Goal of the exercise:
Take the lines below between the one holding "intros Hd. destruct" and the one holding "Lemma set_pte_ok : vm_ok", inclusive, and copy them exactly. Add nothing.

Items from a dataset

=== Begin Enclosure ===

(** The invariant only reads the pages it is about. *)
Lemma vm_ok_frame (s t : kernel) (pgdir : Z) (l : list Z) :
  vm_ok s pgdir l -> k_freelist t = k_freelist s ->
  agree (k_mem s) (k_mem t) pgdir -> (forall v, v ∈ l -> agree (k_mem s) (k_mem t) v) ->
  vm_ok t pgdir l.
Proof.
  intros [(Hc & Hn & Hp) Hd Ht Hi] Hf Ha Hl. split.
  - split_and!; [|assumption..]. rewrite Hf. eapply freechain_frame; [|exact Hc].
    intros v b Hv Hb. apply (Hl v Hv). unfold PGSIZE. lia.
  - exact Hd.
  - intros d Hr. destruct (agree_table _ _ pgdir d Ha Hr) as [-> ->]. apply Ht, Hr.
  - intros d d' Hr Hr' Hne. destruct (agree_table _ _ pgdir d Ha Hr) as [-> ->].
    destruct (agree_table _ _ pgdir d' Ha Hr') as [-> ->]. apply Hi; assumption.
Qed.

(** ** walkpgdir *)

Definition slot (m : gmap Z Z) (pgdir v : Z) : Z := table m pgdir (v / 1024) + 4 * (v mod 1024).

Lemma PDX_vpage (va : Z) : 0 <= va < 2 ^ 32 -> PDX va = va / PGSIZE / 1024.
Proof. intros H. rewrite PDX_eq by exact H. unfold PGSIZE. rewrite Z.div_div by lia. reflexivity. Qed.

Lemma vpage_range (va : Z) : 0 <= va < 2 ^ 32 -> 0 <= va / PGSIZE < NVPAGE.
Proof. unfold PGSIZE, NVPAGE. intros H. Z.div_mod_to_equations. lia. Qed.

Lemma walk_hit (s : kernel) (pgdir va : Z) (alloc : bool) :
  0 <= va < 2 ^ 32 -> has_table (k_mem s) pgdir (va / PGSIZE / 1024) = true ->
  walkpgdir pgdir va alloc s = Done (slot (k_mem s) pgdir (va / PGSIZE)) s.
Proof.
  intros Hv H. unfold walkpgdir, ld32. kstep. rewrite PDX_vpage, PTX_eq by exact Hv.
  unfold has_table in H. rewrite H. reflexivity.
Qed.

Lemma walk_miss (s : kernel) (pgdir va : Z) :
  0 <= va < 2 ^ 32 -> has_table (k_mem s) pgdir (va / PGSIZE / 1024) = false ->
  walkpgdir pgdir va false s = Done 0 s.
Proof.
  intros Hv H. unfold walkpgdir, ld32. kstep. rewrite PDX_vpage by exact Hv.
  unfold has_table in H. rewrite H. reflexivity.
Qed.

Lemma slot_page (s : kernel) (pgdir v : Z) (l : list Z) :
  vm_ok s pgdir l -> 0 <= v < NVPAGE -> has_table (k_mem s) pgdir (v / 1024) = true ->
  page (table (k_mem s) pgdir (v / 1024)) /\
  table (k_mem s) pgdir (v / 1024) <= slot (k_mem s) pgdir v /\
  slot (k_mem s) pgdir v + 4 <= table (k_mem s) pgdir (v / 1024) + PGSIZE.
Proof.
  intros H Hv Ht. destruct (vpage_split v Hv) as [H1 H2].
  destruct (vo_tab s pgdir l H (v / 1024) H1 Ht) as (Hp & _).
  split; [exact Hp|]. unfold slot, PGSIZE. lia.
Qed.

Lemma slot_nonzero (s : kernel) (pgdir v : Z) (l : list Z) :
  vm_ok s pgdir l -> 0 <= v < NVPAGE -> has_table (k_mem s) pgdir (v / 1024) = true ->
  (slot (k_mem s) pgdir v =? 0) = false.
Proof.
  intros H Hv Ht. destruct (slot_page s pgdir v l H Hv Ht) as (Hp & H1 & _).
  apply page_high in Hp. apply Z.eqb_neq. unfold KERNLINK, KERNBASE, EXTMEM, PHYSTOP in *. lia.
Qed.

Lemma pte_slot (m : gmap Z Z) (pgdir v : Z) :
  has_table m pgdir (v / 1024) = true -> pte m pgdir v = rd32 m (slot m pgdir v).
Proof. intros H. unfold pte, slot. rewrite H. reflexivity. Qed.

(** ** Storing an entry *)

Definition set_pte (v x : Z) (pgdir : Z) (s : kernel) : kernel :=
  s <| k_mem ::= wr32 (slot (k_mem s) pgdir v) x |>.

Section Store.
Context (s : kernel) (pgdir v x : Z) (l : list Z).
Context (Hok : vm_ok s pgdir l) (Hv : 0 <= v < NVPAGE).
Context (Ht : has_table (k_mem s) pgdir (v / 1024) = true).

(** Every page but the page table itself keeps its contents. *)
Lemma set_pte_agree (w : Z) :
  page w -> w <> table (k_mem s) pgdir (v / 1024) -> agree (k_mem s) (k_mem (set_pte v x pgdir s)) w.
Proof.
  intros Hw Hne. destruct (slot_page s pgdir v l Hok Hv Ht) as (Hp & H1 & H2).
  apply (agree_wr32 _ w (table (k_mem s) pgdir (v / 1024))); assumption.
Qed.

Lemma set_pte_tables (d : Z) :
  0 <= d < 1024 ->
  has_table (k_mem (set_pte v x pgdir s)) pgdir d = has_table (k_mem s) pgdir d /\
  table (k_mem (set_pte v x pgdir s)) pgdir d = table (k_mem s) pgdir d.
Proof.
  intros Hd. destruct (vpage_split v Hv) as [H1 _]. apply agree_table; [|exact Hd]. apply set_pte_agree.
  - apply (vo_dir s pgdir l Hok).
  - apply not_eq_sym, (vo_tab s pgdir l Hok (v / 1024) H1 Ht).
Qed.

Lemma set_pte_ok : vm_ok (set_pte v x pgdir s) pgdir l.
Proof.
  destruct (vpage_split v Hv) as [H1 _].
  destruct (vo_tab s pgdir l Hok (v / 1024) H1 Ht) as (Hp & Hne & Hn).
  apply (vm_ok_frame s); [exact Hok|reflexivity| |].
  - apply set_pte_agree; [apply (vo_dir s pgdir l Hok)|congruence].
  - intros w Hw. apply set_pte_agree; [|intros ->; done].
    destruct (vo_free s pgdir l Hok) as (_ & _ & Hf). rewrite Forall_forall in Hf. apply Hf, Hw.
Qed.

Lemma set_pte_pte (v' : Z) :
  0 <= v' < NVPAGE ->
  pte (k_mem (set_pte v x pgdir s)) pgdir v' = if decide (v' = v) then u32 x else pte (k_mem s) pgdir v'.
Proof.
  intros Hv'. destruct (vpage_split v Hv) as [H1 H2]. destruct (vpage_split v' Hv') as [H1' H2'].
  destruct (set_pte_tables (v' / 1024) H1') as [E1 E2]. unfold pte. rewrite E1, E2.
  case_decide as Hd.
  { subst v'. rewrite Ht. apply rd32_wr32_same. }
  destruct (has_table (k_mem s) pgdir (v' / 1024)) eqn:Ht'; [|reflexivity].
  destruct (decide (v' / 1024 = v / 1024)) as [E|E].
  - apply rd32_wr32_other. unfold slot. rewrite E.
    assert (v' mod 1024 <> v mod 1024) by (Z.div_mod_to_equations; lia). lia.
  - apply (agree_rd32 _ _ (table (k_mem s) pgdir (v' / 1024))); [|lia|unfold PGSIZE; lia].
    apply set_pte_agree; [apply (vo_tab s pgdir l Hok _ H1' Ht')|].
    apply (vo_inj s pgdir l Hok); assumption.
Qed.

End Store.

(** ** A new page table *)

Definition table_entry (v : Z) : Z := Z.lor (Z.lor (Z.lor (V2P v) PTE_P) PTE_W) PTE_U.

Lemma table_entry_eq (v : Z) : page v -> table_entry v = V2P v + 7.
Proof.
  intros H. unfold table_entry. rewrite <- !Z.lor_assoc. change (Z.lor PTE_P (Z.lor PTE_W PTE_U)) with 7.
  apply lor_flags; [apply page_V2P, H|unfold PGSIZE; lia].
Qed.

Lemma table_entry_frame (v : Z) : page v -> P2V (PTE_ADDR (table_entry v)) = v.
Proof.
  intros H. unfold table_entry. rewrite <- !Z.lor_assoc. apply frame_of_entry; [exact H|].
  change (Z.lor PTE_P (Z.lor PTE_W PTE_U)) with 7. unfold PGSIZE. lia.
Qed.

Lemma table_entry_present (v : Z) : present (table_entry v) = true.
Proof.
  rewrite present_testbit. unfold table_entry. rewrite !Z.lor_spec.
  change (Z.testbit PTE_P 0) with true. rewrite orb_true_r. reflexivity.
Qed.

Definition add_table (pgdir d v : Z) (s : kernel) : kernel :=
  s <| k_freelist := rd32 (k_mem s) v |>
    <| k_mem := wr32 (pgdir + 4 * d) (table_entry v) (memset v 0 PGSIZE (k_mem s)) |>.

Section NewTable.
Context (s : kernel) (pgdir d v : Z) (l : list Z).
Context (Hok : vm_ok s pgdir (v :: l)) (Hd : 0 <= d < 1024).
Context (Ht : has_table (k_mem s) pgdir d = false).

=== End Enclosure ===

Result of the task:
  intros Hd. destruct (vpage_split v Hv) as [H1 _]. apply agree_table; [|exact Hd]. apply set_pte_agree.
  - apply (vo_dir s pgdir l Hok).
  - apply not_eq_sym, (vo_tab s pgdir l Hok (v / 1024) H1 Ht).
Qed.

Lemma set_pte_ok : vm_ok (set_pte v x pgdir s) pgdir l.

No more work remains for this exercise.